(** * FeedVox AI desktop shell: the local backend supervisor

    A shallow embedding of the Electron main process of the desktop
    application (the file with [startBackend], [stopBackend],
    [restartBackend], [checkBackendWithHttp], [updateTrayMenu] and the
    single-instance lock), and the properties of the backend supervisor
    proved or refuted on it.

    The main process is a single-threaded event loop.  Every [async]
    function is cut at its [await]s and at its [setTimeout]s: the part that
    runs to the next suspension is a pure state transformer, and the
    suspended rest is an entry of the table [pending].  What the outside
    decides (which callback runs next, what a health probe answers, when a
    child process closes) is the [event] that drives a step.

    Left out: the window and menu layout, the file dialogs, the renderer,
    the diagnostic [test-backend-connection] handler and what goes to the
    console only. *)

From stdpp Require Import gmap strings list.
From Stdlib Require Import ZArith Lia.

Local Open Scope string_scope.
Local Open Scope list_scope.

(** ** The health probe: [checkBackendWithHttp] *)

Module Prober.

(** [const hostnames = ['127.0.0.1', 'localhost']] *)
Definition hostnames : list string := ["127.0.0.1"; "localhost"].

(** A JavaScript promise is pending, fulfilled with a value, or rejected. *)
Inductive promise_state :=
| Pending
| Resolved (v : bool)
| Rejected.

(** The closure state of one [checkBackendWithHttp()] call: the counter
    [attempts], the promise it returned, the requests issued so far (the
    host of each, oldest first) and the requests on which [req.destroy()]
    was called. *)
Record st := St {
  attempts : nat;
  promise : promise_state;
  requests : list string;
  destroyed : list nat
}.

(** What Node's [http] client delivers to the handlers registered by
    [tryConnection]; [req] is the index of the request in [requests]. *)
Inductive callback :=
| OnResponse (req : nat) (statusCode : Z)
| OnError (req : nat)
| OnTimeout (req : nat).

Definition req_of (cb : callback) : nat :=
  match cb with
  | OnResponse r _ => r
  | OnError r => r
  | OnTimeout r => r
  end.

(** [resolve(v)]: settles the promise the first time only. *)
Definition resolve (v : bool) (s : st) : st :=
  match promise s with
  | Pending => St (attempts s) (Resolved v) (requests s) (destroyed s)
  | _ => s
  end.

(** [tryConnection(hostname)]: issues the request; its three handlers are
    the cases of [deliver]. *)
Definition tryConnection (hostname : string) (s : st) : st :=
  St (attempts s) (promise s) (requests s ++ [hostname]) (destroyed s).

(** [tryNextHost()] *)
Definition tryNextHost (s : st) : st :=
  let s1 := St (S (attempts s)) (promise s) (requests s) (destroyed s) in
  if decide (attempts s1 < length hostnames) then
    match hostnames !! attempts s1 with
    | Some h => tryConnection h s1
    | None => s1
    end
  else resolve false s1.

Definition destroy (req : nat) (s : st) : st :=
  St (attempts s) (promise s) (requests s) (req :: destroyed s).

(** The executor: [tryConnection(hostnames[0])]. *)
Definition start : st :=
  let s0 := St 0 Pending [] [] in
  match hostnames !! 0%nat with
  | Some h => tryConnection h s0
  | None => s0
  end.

--

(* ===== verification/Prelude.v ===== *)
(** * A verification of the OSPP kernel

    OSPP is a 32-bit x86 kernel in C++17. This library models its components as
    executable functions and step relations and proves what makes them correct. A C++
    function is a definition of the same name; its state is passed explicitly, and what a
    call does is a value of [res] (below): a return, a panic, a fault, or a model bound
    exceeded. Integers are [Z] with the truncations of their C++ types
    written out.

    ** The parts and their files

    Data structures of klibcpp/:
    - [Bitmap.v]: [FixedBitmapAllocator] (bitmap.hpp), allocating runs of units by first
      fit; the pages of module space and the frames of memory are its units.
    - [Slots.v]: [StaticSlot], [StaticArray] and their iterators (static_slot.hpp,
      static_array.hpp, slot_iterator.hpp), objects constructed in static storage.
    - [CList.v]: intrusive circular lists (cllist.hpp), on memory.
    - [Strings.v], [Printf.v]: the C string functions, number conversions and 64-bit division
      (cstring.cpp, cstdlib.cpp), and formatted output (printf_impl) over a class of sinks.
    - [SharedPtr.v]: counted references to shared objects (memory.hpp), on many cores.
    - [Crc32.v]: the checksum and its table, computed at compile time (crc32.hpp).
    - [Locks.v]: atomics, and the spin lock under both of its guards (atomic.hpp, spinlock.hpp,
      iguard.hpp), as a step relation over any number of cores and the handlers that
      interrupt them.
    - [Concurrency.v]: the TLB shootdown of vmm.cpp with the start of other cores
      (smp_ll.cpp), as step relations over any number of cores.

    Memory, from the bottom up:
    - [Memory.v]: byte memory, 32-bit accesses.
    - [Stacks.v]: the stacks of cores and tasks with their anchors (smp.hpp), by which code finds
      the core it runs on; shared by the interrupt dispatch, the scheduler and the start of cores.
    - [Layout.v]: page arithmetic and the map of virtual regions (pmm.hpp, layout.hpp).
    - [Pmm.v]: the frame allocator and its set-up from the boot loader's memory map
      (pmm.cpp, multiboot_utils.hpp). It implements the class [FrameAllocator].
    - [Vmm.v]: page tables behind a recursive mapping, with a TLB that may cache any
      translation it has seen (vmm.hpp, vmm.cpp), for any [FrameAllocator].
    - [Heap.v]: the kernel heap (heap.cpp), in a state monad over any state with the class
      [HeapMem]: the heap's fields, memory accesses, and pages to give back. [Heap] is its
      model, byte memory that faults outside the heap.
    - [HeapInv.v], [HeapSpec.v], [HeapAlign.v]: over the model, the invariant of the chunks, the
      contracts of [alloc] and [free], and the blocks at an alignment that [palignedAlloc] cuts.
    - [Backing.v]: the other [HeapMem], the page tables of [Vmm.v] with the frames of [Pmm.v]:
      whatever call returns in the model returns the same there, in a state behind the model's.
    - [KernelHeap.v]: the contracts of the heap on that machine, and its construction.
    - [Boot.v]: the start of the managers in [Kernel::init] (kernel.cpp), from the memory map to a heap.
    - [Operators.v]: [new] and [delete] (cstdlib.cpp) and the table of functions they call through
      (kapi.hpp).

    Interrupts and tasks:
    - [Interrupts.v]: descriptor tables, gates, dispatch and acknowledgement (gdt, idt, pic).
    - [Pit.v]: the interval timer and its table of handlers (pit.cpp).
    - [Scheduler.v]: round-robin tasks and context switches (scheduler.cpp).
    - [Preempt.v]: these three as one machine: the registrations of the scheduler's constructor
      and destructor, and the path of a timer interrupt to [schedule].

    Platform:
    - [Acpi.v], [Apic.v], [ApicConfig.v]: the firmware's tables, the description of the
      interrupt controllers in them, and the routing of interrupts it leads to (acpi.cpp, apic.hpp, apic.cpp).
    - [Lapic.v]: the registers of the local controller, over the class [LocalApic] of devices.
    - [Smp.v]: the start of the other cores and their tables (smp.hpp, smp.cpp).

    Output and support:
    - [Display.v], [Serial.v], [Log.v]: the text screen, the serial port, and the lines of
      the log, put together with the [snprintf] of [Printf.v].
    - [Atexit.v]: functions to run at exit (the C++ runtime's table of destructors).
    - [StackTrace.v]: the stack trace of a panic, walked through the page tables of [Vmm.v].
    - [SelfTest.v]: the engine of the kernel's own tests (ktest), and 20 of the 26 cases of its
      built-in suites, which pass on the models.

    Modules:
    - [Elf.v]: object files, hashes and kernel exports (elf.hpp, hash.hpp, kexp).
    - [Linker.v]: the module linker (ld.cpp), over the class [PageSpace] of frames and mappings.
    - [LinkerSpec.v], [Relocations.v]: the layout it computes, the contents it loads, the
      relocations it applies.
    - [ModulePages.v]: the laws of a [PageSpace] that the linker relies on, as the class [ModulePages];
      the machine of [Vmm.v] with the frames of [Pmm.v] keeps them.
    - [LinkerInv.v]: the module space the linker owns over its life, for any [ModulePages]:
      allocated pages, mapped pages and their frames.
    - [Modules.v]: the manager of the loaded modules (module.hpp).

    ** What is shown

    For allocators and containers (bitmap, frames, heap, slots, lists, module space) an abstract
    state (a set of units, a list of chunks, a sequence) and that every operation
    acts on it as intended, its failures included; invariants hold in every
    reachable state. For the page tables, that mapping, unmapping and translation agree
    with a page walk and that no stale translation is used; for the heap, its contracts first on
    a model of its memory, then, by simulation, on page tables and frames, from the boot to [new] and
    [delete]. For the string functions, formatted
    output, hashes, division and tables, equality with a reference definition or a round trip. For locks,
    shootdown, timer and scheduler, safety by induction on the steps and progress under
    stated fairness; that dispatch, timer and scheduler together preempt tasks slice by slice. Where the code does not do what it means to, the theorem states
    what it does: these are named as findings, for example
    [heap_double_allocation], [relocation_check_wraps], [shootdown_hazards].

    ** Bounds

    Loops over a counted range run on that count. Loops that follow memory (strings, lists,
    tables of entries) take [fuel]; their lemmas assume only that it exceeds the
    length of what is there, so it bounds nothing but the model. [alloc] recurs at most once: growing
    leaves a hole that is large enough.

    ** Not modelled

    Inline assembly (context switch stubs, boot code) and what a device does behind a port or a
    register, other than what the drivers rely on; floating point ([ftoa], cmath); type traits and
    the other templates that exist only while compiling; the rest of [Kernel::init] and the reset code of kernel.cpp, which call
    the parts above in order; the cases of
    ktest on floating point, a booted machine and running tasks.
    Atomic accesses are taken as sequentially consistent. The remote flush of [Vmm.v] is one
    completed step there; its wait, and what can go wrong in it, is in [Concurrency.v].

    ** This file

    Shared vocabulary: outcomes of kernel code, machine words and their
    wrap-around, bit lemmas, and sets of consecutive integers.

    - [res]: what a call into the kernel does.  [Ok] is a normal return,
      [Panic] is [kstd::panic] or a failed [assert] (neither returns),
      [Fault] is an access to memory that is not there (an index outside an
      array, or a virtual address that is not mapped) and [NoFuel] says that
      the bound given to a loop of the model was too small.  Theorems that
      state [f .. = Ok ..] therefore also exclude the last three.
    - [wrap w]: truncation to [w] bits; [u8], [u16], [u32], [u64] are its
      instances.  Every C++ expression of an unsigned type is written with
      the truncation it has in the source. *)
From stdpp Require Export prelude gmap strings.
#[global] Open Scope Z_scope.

...

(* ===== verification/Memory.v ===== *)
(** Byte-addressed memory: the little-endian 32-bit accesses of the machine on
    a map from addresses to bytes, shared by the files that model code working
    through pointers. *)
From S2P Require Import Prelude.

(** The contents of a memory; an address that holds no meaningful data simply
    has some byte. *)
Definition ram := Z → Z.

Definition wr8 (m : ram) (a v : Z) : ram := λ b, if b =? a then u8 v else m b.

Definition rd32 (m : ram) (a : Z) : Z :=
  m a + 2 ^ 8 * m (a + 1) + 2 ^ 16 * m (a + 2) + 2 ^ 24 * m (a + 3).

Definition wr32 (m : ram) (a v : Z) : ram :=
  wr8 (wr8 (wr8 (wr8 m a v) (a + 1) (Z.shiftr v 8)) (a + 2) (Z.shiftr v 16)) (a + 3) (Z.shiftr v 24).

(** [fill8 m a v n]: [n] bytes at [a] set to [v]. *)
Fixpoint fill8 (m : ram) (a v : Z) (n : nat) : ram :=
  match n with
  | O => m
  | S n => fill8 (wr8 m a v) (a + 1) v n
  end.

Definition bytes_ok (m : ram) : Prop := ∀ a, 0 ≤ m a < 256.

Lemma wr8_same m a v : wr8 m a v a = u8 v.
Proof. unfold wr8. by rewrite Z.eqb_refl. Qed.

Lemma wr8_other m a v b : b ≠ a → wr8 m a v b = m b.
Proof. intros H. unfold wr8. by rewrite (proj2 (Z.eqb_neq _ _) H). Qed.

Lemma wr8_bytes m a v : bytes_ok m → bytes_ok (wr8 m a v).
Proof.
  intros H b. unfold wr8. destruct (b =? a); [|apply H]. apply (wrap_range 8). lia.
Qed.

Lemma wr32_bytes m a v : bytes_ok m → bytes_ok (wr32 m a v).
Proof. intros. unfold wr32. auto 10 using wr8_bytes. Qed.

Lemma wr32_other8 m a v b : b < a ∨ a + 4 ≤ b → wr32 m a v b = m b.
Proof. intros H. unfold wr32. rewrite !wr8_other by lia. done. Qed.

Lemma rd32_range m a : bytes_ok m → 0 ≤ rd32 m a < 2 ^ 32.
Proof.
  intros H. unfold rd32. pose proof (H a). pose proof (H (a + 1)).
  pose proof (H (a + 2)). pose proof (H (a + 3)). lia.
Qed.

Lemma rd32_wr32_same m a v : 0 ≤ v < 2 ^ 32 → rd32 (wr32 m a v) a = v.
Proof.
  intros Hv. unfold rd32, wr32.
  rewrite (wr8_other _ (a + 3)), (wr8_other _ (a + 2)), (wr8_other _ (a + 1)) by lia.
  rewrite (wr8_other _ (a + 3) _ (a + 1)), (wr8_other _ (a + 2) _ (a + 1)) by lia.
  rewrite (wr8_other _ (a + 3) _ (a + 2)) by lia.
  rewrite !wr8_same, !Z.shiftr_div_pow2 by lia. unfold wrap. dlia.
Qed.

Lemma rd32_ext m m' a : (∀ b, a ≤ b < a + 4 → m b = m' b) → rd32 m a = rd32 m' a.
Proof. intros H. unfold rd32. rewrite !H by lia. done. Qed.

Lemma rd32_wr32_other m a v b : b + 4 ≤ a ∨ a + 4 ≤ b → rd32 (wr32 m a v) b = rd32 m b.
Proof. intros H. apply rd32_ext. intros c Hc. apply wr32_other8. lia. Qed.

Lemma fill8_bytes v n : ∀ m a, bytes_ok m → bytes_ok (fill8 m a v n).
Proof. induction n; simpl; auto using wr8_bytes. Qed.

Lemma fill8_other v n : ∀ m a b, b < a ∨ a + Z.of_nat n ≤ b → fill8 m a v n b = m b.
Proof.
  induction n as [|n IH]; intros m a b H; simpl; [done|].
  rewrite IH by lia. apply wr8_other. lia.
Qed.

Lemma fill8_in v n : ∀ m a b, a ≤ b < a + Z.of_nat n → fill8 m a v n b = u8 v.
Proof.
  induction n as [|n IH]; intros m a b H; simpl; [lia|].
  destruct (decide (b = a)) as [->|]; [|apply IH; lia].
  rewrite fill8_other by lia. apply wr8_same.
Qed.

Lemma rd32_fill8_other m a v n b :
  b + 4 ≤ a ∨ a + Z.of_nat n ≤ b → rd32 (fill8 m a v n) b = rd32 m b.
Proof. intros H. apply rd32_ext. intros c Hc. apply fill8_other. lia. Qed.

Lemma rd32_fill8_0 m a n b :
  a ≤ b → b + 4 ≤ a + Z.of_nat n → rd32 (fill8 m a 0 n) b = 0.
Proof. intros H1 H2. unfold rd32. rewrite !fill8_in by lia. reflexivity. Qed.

**To do**.
Gather each line from the listing above that holds "cstdlib".

**Task answer**.
      (cstring.cpp, cstdlib.cpp), and formatted output (printf_impl) over a class of sinks.
    - [Operators.v]: [new] and [delete] (cstdlib.cpp) and the table of functions they call through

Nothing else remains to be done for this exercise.